Recent history reveals that the warming planet is making weather events more volatile. According to the Center for Research on the Epidemiology of Disasters in Belgium, from 1983 to 1992 the world averaged 147 climate, water, and weather disasters each year. In the last ten years that number jumped to 306 disasters a year. Since 1992 there have been over 6,600 major disasters worldwide at a cost of $1.6 trillion in damages killing more than 600,000 people.
Other obvious evidence that the planet is heating up is glacier and polar ice cap loss. In 1850 there were 150 glaciers in Glacier National Park, Montana; today there are only 25 and they’re melting fast. The polar ice cap is a biggie. Even though it expands and contracts with the seasons, it loses over 40% of its ice during the summer months and the dark open water absorbs more heat melting more ice. In May 2014 a huge hunk of glacier, the Thwaites Glacier in Antarctica, broke off and is slowly sliding into the sea. Scientists say this glacier assures the planet at least a four foot seal level rise before the end of this century and likely an eleven foot rise by the middle of the next century.
To put that in perspective, lower Manhattan had four feet of water from Hurricane Sandy’s storm surge. The difference is, Sandy’s storm surge receded; sea level rise will stay. The biggest worry of all is Greenland. If the glaciers in Greenland melt they will raise sea level 28 feet. Coastal areas on all continents contain the highest human populations. An IPCC report suggests that a high sea level rise could displace more than 50 million people.
Land destruction due to severe floods, droughts, mudslides, wildfires, tornados and hurricanes will displace millions more people, disrupt transportation, industry, and agriculture causing food and commodity shortages sending prices skyrocketing. The world will be a very different place and right now most governments aren’t addressing the problem aggressively enough to avert those impacts.
We’re pumping 90 million tons of CO2 into the atmosphere every 24 hours that stays in the atmosphere for over a hundred years.
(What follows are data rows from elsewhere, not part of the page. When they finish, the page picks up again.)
(** * Vision inference server (inference-server/server.py)

    A shallow embedding of the Flask request handlers of the drone camera
    inference server, and the properties of its decoder, resizer, detector
    adapter and endpoints.

    Python values that cross the HTTP boundary are JSON values; code that
    can raise returns in an error monad; double-precision arithmetic is the
    binary64 instance of [SpecFloat]; Pillow, base64 and the YOLO model are
    external collaborators, taken as the fields of a class.  Logging is the
    only side effect of the handlers and is left out. *)

From Stdlib Require Import ZArith List String Ascii Bool Lia.
From Stdlib Require Import Strings.Byte.
From Stdlib Require Import SpecFloat.

Set Warnings "-register-all".
Import ListNotations.
Open Scope string_scope.
Open Scope Z_scope.

(** ** Python exceptions

    [exn] stands for the instances of Python's [Exception]: what
    [except Exception as e] catches.  [str e] is the message. *)

Inductive exn : Type :=
| Exception (cls : string) (msg : string).

Definition str (e : exn) : string :=
  match e with Exception _ msg => msg end.

Inductive result (A : Type) : Type :=
| ok (a : A)
| raise (e : exn).

Arguments ok {A} a.
Arguments raise {A} e.

Definition bind {A B : Type} (c : result A) (k : A -> result B) : result B :=
  match c with
  | ok a => k a
  | raise e => raise e
  end.

Notation "x <- c ;; k" := (bind c (fun x => k))
  (at level 61, c at next level, right associativity).

(** [try: body except Exception as e: handler e] *)
Definition try_except {A : Type} (body : result A) (handler : exn -> result A)
  : result A :=
  match body with
  | ok a => ok a
  | raise e => handler e
  end.

(** ** Double-precision numbers *)

Definition prec : Z := 53.
Definition emax : Z := 1024.

Definition float : Type := spec_float.

(** An integer seen as an unrounded binary number, exponent 0. *)
Definition exact_of_int (z : Z) : float :=
  match z with
  | Z0 => S754_zero false
  | Zpos p => S754_finite false p 0
  | Zneg p => S754_finite true p 0
  end.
This has increased CO2 levels from an 800,000 year average of 280 parts per million to todays 400 parts per million and raised the planetary average temperature by 0.8 degrees Celsius (1. 4 degrees Fahrenheit).
A big disappointment at the COP-20 Climate Summit in Lima Peru was raising the maximum global temperature boundary from the previously agreed upon 2 degree Celsius to 3.5 degrees Celsius to which many scientists strongly object. Most scientists urgently warn that the .8 degrees Celsius that we’ve already reached after burning over 500 million tons of carbon is almost halfway to the previously agreed upon 2 degree limit and look at the rapid increase in global extreme weather events we are already experiencing. Therefore, humanity can only burn another 565 million tons of carbon to get us to the 2 degree level and right now we have 2,795 million tons of carbon in inventory to burn – that’s 5 times more fossil fuel than we can afford to burn and expect to survive. If we burn that much it may drive the planetary temperature as high as 6 degrees Celsius (10.8 degrees Fahrenheit). This is why the Keystone tar sands oil deposits and drill baby drill is a disastrous energy policy.
It’s a shame that the COP-20 Lima Accord caved kicking the can further into the future for generations yet to come to struggle with. It is imperative that world leaders, politicians and industry get serious about reducing carbon emissions when they negotiate the climate treaty at the COP – 21 Climate Summit in Paris in 2015. We have to leave carbon in the ground or humans won’t be around and the economy will be a moot point.